━━ RECORDS PROVIDED ━━
(* ===== verification/EapdRel.v ===== *)
(** What every handler of frames, events and messages keeps, whatever they contain: the
    shape of the station cache, the sockets and the applications, the size of the packet
    buffer.  As in NasRel.v, [Rel R m] relates the start and the end of [m] whenever it
    returns; the steps and the handlers of EapdDispatch.v are covered one by one. *)
From stdpp Require Import base option list numbers sets.
From Stdlib Require Import ZArith Lia.
From S2P Require Import Prelude Monad NasState NasSta WpaIe WpaKey EapdState EapdSta EapdIe EapdDispatch.
Local Open Scope Z_scope.

#[export] Typeclasses Opaque wk set_wk esta set_esta brcm set_brcm elog ereply ecall_int ecall_buf etime wl_wlif_is_psta
  rd_pkt wr_pkt rd8 ntoh16_at ntoh32_at rest_pkt may_oob eapd_message_send ewalk set_ehashed sta_remove sta_moved sta_lookup
  sendup eapd_get_method eapd_eapol_canned_send eapd_valid_eapol_start set_mode set_pae eapd_wps_packet sta_from
  eapd_eap_packet eapd_eapol_start eapd_eapol_logoff eapd_eapol_dispatch prepend_ifname lift_app_ie nas_app_sta_event
  nas_app_handle_event wps_app_handle_event ses_app_handle_event eapd_brcm_dispatch eapd_brcm_recv_handler
  eapd_preauth_recv_handler dest_sta monitor_eapol nas_app_recv_handler wps_app_recv_handler ses_app_recv_handler.

(** ** The relation *)

(** The sockets and the applications. *)
Definition same_conf (k k' : eapd_wksp_t) : Prop :=
  ew_brcmSocketCount k' = ew_brcmSocketCount k /\ ew_brcmSocket k' = ew_brcmSocket k /\ ew_wps k' = ew_wps k /\
  ew_nas k' = ew_nas k /\ ew_ses k' = ew_ses k /\ ew_difSocket k' = ew_difSocket k /\ ew_flags k' = ew_flags k.

Definition tended (w w' : eworld) : Prop := cache_ok (ew w) ->
  cache_ok (ew w') /\ same_conf (ew w) (ew w') /\ length (ew_packet (ew w')) = length (ew_packet (ew w)).

#[export] Instance same_conf_pre : PreOrder same_conf.
Proof. split; [by intros k|]. intros k1 k2 k3 (?&?&?&?&?&?&?) (?&?&?&?&?&?&?). split_and!; congruence. Qed.

#[export] Instance tended_pre : PreOrder tended.
Proof.
  split; [by intros w|]. intros w1 w2 w3 H1 H2 Hk. destruct (H1 Hk) as (A1 & A2 & A3). destruct (H2 A1) as (B1 & B2 & B3).
  split_and!; [done|by etransitivity|congruence].
Qed.

(** The cache is as it was. *)
Lemma cache_ok_ext k k' : ew_sta k' = ew_sta k -> ew_sta_hashed k' = ew_sta_hashed k -> cache_ok k -> cache_ok k'.
Proof. unfold cache_ok, skel. by intros -> ->. Qed.

Lemma tended_log w l : tended w (EWorld (ew w) l).
Proof. done. Qed.

Lemma tended_upd w i f : (forall s, links (skel_sta (f s)) = links (skel_sta s)) -> tended w (EWorld (upd_esta (ew w) i f) (ew_log w)).
Proof. intros Hf Hk. split; [by apply cache_upd|done]. Qed.

Lemma tended_packet w p : length p = length (ew_packet (ew w)) -> tended w (EWorld ((ew w) <| ew_packet := p |>) (ew_log w)).
Proof. intros Hp Hk. split; [by eapply cache_ok_ext|done]. Qed.

(** What only touches the cache, and leaves it in order. *)
Definition cache_kept (w w' : eworld) : Prop := cache_ok (ew w') /\ cache_only (ew w) (ew w').

Lemma cache_kept_trans w1 w2 w3 : cache_kept w1 w2 -> cache_kept w2 w3 -> cache_kept w1 w3.
Proof. intros [_ H2] [H3 H4]. split; [done|by etransitivity]. Qed.

Lemma rel_cache {A} (m : D A) : (forall w, cache_ok (ew w) -> wp m (fun _ w' => cache_kept w w') w) -> Rel tended m.
Proof.
  intros H w. unfold tended. destruct (m w) as [a w'| |] eqn:Hm; unfold wpx; rewrite Hm; [|done..]. intros Hk.
  destruct (wp_ret_inv _ _ _ _ _ (H w Hk) Hm) as [H1 H2]. split; [done|]. by rewrite H2.
Qed.

(** ** Steps that change nothing *)

(** Relations that do not look at the calls. *)
Class LogRel (R : relation eworld) : Prop := {
  log_pre :: PreOrder R;
  log_any : forall w l, R w (EWorld (ew w) l)
}.

Section Log.
Context `{E : EEnv} (R : relation eworld) `{HR : !LogRel R}.

#[export] Instance lg_wk {A} (f : eapd_wksp_t -> A) : Rel R (wk f).
Proof. apply rel_get, _. Qed.
#[export] Instance lg_esta {A} i (f : eapd_sta_t -> A) : Rel R (esta i f).
Proof. apply rel_get, _. Qed.
#[export] Instance lg_brcm {A} i (f : eapd_socket -> A) : Rel R (brcm i f).
Proof. apply rel_get, _. Qed.
#[export] Instance lg_ereply {A} (f : list ecall -> A) : Rel R (ereply f).
Proof. apply rel_get, _. Qed.
#[export] Instance lg_rest_pkt o : Rel R (rest_pkt o).
Proof. apply rel_get, _. Qed.
#[export] Instance lg_elog c : Rel R (elog c).
Proof. intros w. apply wp_elog, log_any. Qed.
#[export] Instance lg_ecall_int c : Rel R (ecall_int c).
Proof. intros w. apply wp_ecall_int, log_any. Qed.
#[export] Instance lg_ecall_buf c : Rel R (ecall_buf c).
Proof. intros w. apply wp_ecall_buf, log_any. Qed.
#[export] Instance lg_etime : Rel R etime.
Proof. apply lg_ecall_int. Qed.
#[export] Instance lg_wl_wlif_is_psta n : Rel R (wl_wlif_is_psta n).
Proof. unfold wl_wlif_is_psta. rel_auto. Qed.
#[export] Instance lg_may_oob {A} (o : option A) : Rel R (may_oob o).
Proof. destruct o; unfold may_oob; rel_auto. Qed.
#[export] Instance lg_rd_pkt o n : Rel R (rd_pkt o n).
Proof. unfold rd_pkt. rel_auto. Qed.
#[export] Instance lg_rd8 o : Rel R (rd8 o).
Proof. unfold rd8. rel_auto. Qed.
#[export] Instance lg_ntoh16_at o : Rel R (ntoh16_at o).
Proof. unfold ntoh16_at. rel_auto. Qed.
#[export] Instance lg_ntoh32_at o : Rel R (ntoh32_at o).
Proof. unfold ntoh32_at. rel_auto. Qed.
#[export] Instance lg_message_send fd o len : Rel R (eapd_message_send fd o len).
Proof. unfold eapd_message_send. rel_auto. Qed.
#[export] Instance lg_lift_app_ie {A} (r : ie_res A) : Rel R (lift_app_ie r).
Proof. destruct r; unfold lift_app_ie; rel_auto. Qed.

End Log.

(** ** The cache and the packet *)

Section Steps.
Context `{E : EEnv} {NL : NameList}.

#[export] Instance tended_log_rel : LogRel tended.
Proof. split; [apply _|apply tended_log]. Qed.

#[export] Instance te_wr_pkt o d : Rel tended (wr_pkt o d).
Proof. intros w. apply wp_wr_pkt; [|done]. intros Ho. by apply tended_packet, splice_length. Qed.

Lemma te_set_esta i f : (forall s, links (skel_sta (f s)) = links (skel_sta s)) -> Rel tended (set_esta i f).
Proof. intros Hf w. by apply wp_set_esta, tended_upd. Qed.

(** A slot that is not there is not linked. *)
Lemma sta_remove_out i w : cache_ok (ew w) -> (MAX_SUPPLICANTS <= i)%nat -> wp (sta_remove i) (fun _ w' => ew w' = ew w) w.
Proof.
  intros Hk Hi. pose proof (cache_len _ Hk) as Hl. unfold sta_remove. set (k := ew w) in *.
  destruct (table_chain (skel k) _ Hk (pae_hash_lt (es_ea (esta_at k i)))) as (c & Hc & Hlc & Hin).
  assert (Hc' : forall j, j ∈ c -> (j < MAX_SUPPLICANTS)%nat) by (intros j Hj; by apply Hin in Hj as [[? _] _]).
  do 6 eapd_step. fold k. eapd_step. eapd_step.
  - apply bool_decide_eq_true in H. exfalso. change (hashed (skel k) (pae_hash (es_ea (esta_at k i))) = Some i) in H.
    rewrite H in Hc. inversion Hc as [|? ? _ Hcc]; subst. specialize (Hc' i (list_elem_of_here _ _)). lia.
  - eapd_step. eapply wp_mono; [apply twp_wp; by apply (ewalk_spec _ _ c)|]. intros r w1 [Hr ->]. fold k in Hr. destruct r as [j|].
    + exfalso. symmetry in Hr. apply find_some in Hr as [Hj Hnj]. apply bool_decide_eq_true in Hnj.
      apply list_elem_of_In, list_elem_of_split in Hj as (c1 & c2 & ->). apply chain_app_next in Hc.
      rewrite skel_at in Hc. change (st_next (skel_sta (esta_at k j))) with (es_next (esta_at k j)) in Hc. rewrite Hnj in Hc.
      inversion Hc; subst. specialize (Hc' i ltac:(set_solver)). lia.
    + eapd_step. apply wp_set_esta. cbn [ew]. fold k. unfold upd_esta, upd. destruct k. cbn in *. f_equal.
      apply list_eq. intros j. destruct (decide (i = j)) as [<-|Hn]; [|by rewrite list_lookup_alter_ne].
      by rewrite list_lookup_alter_eq, lookup_ge_None_2 by lia.
Qed.

#[export] Instance te_sta_remove i : Rel tended (sta_remove i).
Proof.
  apply rel_cache. intros w Hk. destruct (decide (i < MAX_SUPPLICANTS)%nat) as [Hi|Hi].
  - apply twp_wp. eapply wp_mono; [by apply sta_remove_spec|]. intros [] w' [(H1 & H2 & _) _]. done.
  - eapply wp_mono; [apply sta_remove_out; [done|lia]|]. intros [] w' H. split; by rewrite H.
Qed.

(** Entering in a free slot, finding, moving. *)
Lemma enter_kept i ea b ifname now w : cache_ok (ew w) -> (i < MAX_SUPPLICANTS)%nat -> es_used (esta_at (ew w) i) = false ->
  cache_slot (ew w) ea = None ->
  wp (bssid ← may_oob b;
      within (Nat.leb IFNAMSIZ (length ifname)) ;;
      head ← wk (fun k => ehashed k (EAPD_PAE_HASH ea));
      set_esta i (fun _ => new_esta ea bssid ifname head) ;;
      set_ehashed (EAPD_PAE_HASH ea) (Some i) ;;
      set_esta i (fun s => s <| es_last_use := now |>) ;;
      mret (Some i)) (fun _ w' => cache_kept w w') w.
Proof.
  intros Hk Hi Hu Hv. unfold set_ehashed. eapd_steps; try done.
  destruct (cache_link (ew w) i ea a ifname Hk Hi Hu Hv) as (H1 & _). split; [|by destruct (ew w)].
  by apply (cache_upd _ i (fun s => s <| es_last_use := now |>)).
Qed.

Lemma rel_sta_moved i bssid ifname : Rel (fun w w' => ew w' = ew w) (sta_moved i bssid ifname).
Proof. intros w. unfold sta_moved. eapd_steps; done. Qed.

#[export] Instance te_sta_lookup ea bssid ifname mode : Rel tended (sta_lookup ea bssid ifname mode).
Proof.
  apply rel_cache. intros w Hk. unfold sta_lookup. set (k := ew w) in *. do 2 eapd_step.
  destruct (table_chain (skel k) _ Hk (pae_hash_lt ea)) as (c & Hc & Hlc & _).
  eapd_step. eapply wp_mono; [apply twp_wp; by apply (ewalk_spec _ _ c)|]. intros r w0 [Hr ->]. fold k in Hr.
  rewrite (find_ext _ (fun j => ea_eqb (st_ea (sta_at (skel k) j)) ea)) in Hr by (intros x; by rewrite skel_at).
  rewrite (find_view (skel k) ea c Hk Hc) in Hr. do 2 eapd_step. set (now := ee_ret _). destruct r as [i|].
  - set (w1 := EWorld _ _). eapd_step. apply (wp_mono _ (fun _ w' => cache_kept w1 w')).
    + destruct bssid as [b|]; [|by apply wp_ret]. eapd_step. eapply wp_mono; [apply rel_sta_moved|]. intros m w2 H2. cbn beta in H2.
      eapd_step; [|by split; rewrite H2]. eapd_step. eapd_step. eapd_step. cbn [ew]. rewrite H2.
      split; [by apply cache_upd|apply cache_only_upd].
    + intros [] w2 [H1 H2]. eapd_steps. split; [by apply cache_upd|]. etransitivity; [exact H2|apply cache_only_upd].
  - destruct mode; [by eapd_step|]. do 2 eapd_step. cbn [ew].
    pose proof (find_slot_spec (na_sta (skel k)) 0 now None) as Hf. rewrite efind_slot_skel.
    change (map skel_sta (ew_sta k)) with (na_sta (skel k)). destruct (find_slot _ _ _ _) as [[i|] [o|]].
    1,2: destruct Hf as (s & _ & Hs & Hu); rewrite Nat.sub_0_r in Hs; apply skel_lookup in Hs as [-> Hlt];
      pose proof (cache_len _ Hk); do 2 eapd_step; eapply wp_mono; [apply enter_kept; [done|lia|done|done]|]; by intros ? w' H'.
    + destruct Hf as [Hall [[? _]|(k' & s & [= <-] & _ & Hs & _ & Hmin)]]; [done|]. rewrite Nat.sub_0_r in Hs.
      apply skel_lookup in Hs as [-> Hlt]. pose proof (cache_len _ Hk). do 2 eapd_step.
      eapply wp_mono; [apply twp_wp, sta_remove_spec; cbn [ew]; [done|lia]|]. intros [] w1 [Hrm _]. cbn [ew] in Hrm. eapd_step.
      pose proof Hrm as (R1 & R2 & R3 & R4 & R5 & R6).
      eapply wp_mono; [apply enter_kept; [done|lia|done|]|].
      { rewrite R4. change (cache_slot (ew w) ea) with (view (skel k) ea). rewrite <- Hr. by destruct (decide _). }
      intros ? w2 H2. eapply cache_kept_trans; [|exact H2]. done.
    + do 3 eapd_step. done.
Qed.

End Steps.

#[export] Hint Extern 2 (Rel tended (set_esta _ _)) => apply te_set_esta; intros ?; done : typeclass_instances.

(** ** The handlers *)

Section Handlers.
Context `{E : EEnv} {NL : NameList}.

#[export] Instance te_sendup proj m o n : Rel tended (sendup proj m o n).
Proof. unfold sendup. rel_auto. Qed.
#[export] Instance te_nas_sendup o n : Rel tended (nas_app_sendup o n).
Proof. apply te_sendup. Qed.
#[export] Instance te_wps_sendup o n : Rel tended (wps_app_monitor_sendup o n).
Proof. apply te_sendup. Qed.
#[export] Instance te_ses_sendup o n : Rel tended (ses_app_sendup o n).
Proof. apply te_sendup. Qed.

#[export] Instance te_get_method user : Rel tended (eapd_get_method user).
Proof.
  unfold eapd_get_method. induction eapdispuserlist as [|[id m] l IH]; cbn [get_method_go]; [rel_auto|].
  apply rel_bind; [exact _|exact _|]. intros b. destruct (bool_decide _); [rel_auto|apply IH].
Qed.

#[export] Instance te_canned s i c t : Rel tended (eapd_eapol_canned_send s i c t).
Proof. unfold eapd_eapol_canned_send. rel_auto. Qed.
#[export] Instance te_valid from n : Rel tended (eapd_valid_eapol_start from n).
Proof. unfold eapd_valid_eapol_start. rel_auto. Qed.
#[export] Instance te_set_mode i m : Rel tended (set_mode i m).
Proof. unfold set_mode. rel_auto. Qed.
#[export] Instance te_set_pae i p : Rel tended (set_pae i p).
Proof. unfold set_pae. rel_auto. Qed.
#[export] Instance te_wps_packet i s c o n : Rel tended (eapd_wps_packet i s c o n).
Proof. unfold eapd_wps_packet. rel_auto. Qed.
#[export] Instance te_sta_from i o e : Rel tended (sta_from i o e).
Proof. unfold sta_from. rel_auto. Qed.
#[export] Instance te_eap_packet i o e n : Rel tended (eapd_eap_packet i o e n).
Proof. unfold eapd_eap_packet. rel_auto. Qed.
#[export] Instance te_eapol_start from i o e : Rel tended (eapd_eapol_start from i o e).
Proof. unfold eapd_eapol_start. rel_auto. Qed.
#[export] Instance te_eapol_logoff i o n : Rel tended (eapd_eapol_logoff i o n).
Proof. unfold eapd_eapol_logoff. rel_auto. Qed.
#[export] Instance te_eapol_dispatch from o n : Rel tended (eapd_eapol_dispatch from o n).
Proof. unfold eapd_eapol_dispatch. rel_auto. Qed.
#[export] Instance te_prepend o : Rel tended (prepend_ifname o).
Proof. unfold prepend_ifname. rel_auto. Qed.
#[export] Instance te_nas_sta_event o t : Rel tended (nas_app_sta_event o t).
Proof. unfold nas_app_sta_event. rel_auto. Qed.
#[export] Instance te_nas_event o n from : Rel tended (nas_app_handle_event o n from).
Proof. unfold nas_app_handle_event. rel_auto. Qed.
#[export] Instance te_wps_event o n from : Rel tended (wps_app_handle_event o n from).
Proof. unfold wps_app_handle_event. rel_auto. Qed.
#[export] Instance te_ses_event o n from : Rel tended (ses_app_handle_event o n from).
Proof. unfold ses_app_handle_event. rel_auto. Qed.
#[export] Instance te_brcm_dispatch from o n : Rel tended (eapd_brcm_dispatch from o n).
Proof. unfold eapd_brcm_dispatch. rel_auto. Qed.
#[export] Instance te_brcm_recv from o n : Rel tended (eapd_brcm_recv_handler from o n).
Proof. unfold eapd_brcm_recv_handler. rel_auto. Qed.
#[export] Instance te_preauth_recv from o n : Rel tended (eapd_preauth_recv_handler from o n).
Proof. unfold eapd_preauth_recv_handler. rel_auto. Qed.
#[export] Instance te_dest_sta w o : Rel tended (dest_sta w o).
Proof. unfold dest_sta. rel_auto. Qed.
#[export] Instance te_monitor s o : Rel tended (monitor_eapol s o).
Proof. unfold monitor_eapol. rel_auto. Qed.
#[export] Instance te_nas_recv w c o n : Rel tended (nas_app_recv_handler w c o n).
Proof. unfold nas_app_recv_handler. rel_auto. Qed.
#[export] Instance te_wps_recv w c o n a : Rel tended (wps_app_recv_handler w c o n a).
Proof. unfold wps_app_recv_handler. rel_auto. Qed.
#[export] Instance te_ses_recv w c o n : Rel tended (ses_app_recv_handler w c o n).
Proof. unfold ses_app_recv_handler. rel_auto. Qed.

End Handlers.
━━━
### REQUIRED WORK
For this exercise, repeat exactly the lines of the data above from the one with "#[export] Instance lg_ecall_buf" down to the one with "Proof. unfold rd_pkt. rel_auto. Qed.", both end lines included.

### OUTPUT
#[export] Instance lg_ecall_buf c : Rel R (ecall_buf c).
Proof. intros w. apply wp_ecall_buf, log_any. Qed.
#[export] Instance lg_etime : Rel R etime.
Proof. apply lg_ecall_int. Qed.
#[export] Instance lg_wl_wlif_is_psta n : Rel R (wl_wlif_is_psta n).
Proof. unfold wl_wlif_is_psta. rel_auto. Qed.
#[export] Instance lg_may_oob {A} (o : option A) : Rel R (may_oob o).
Proof. destruct o; unfold may_oob; rel_auto. Qed.
#[export] Instance lg_rd_pkt o n : Rel R (rd_pkt o n).
Proof. unfold rd_pkt. rel_auto. Qed.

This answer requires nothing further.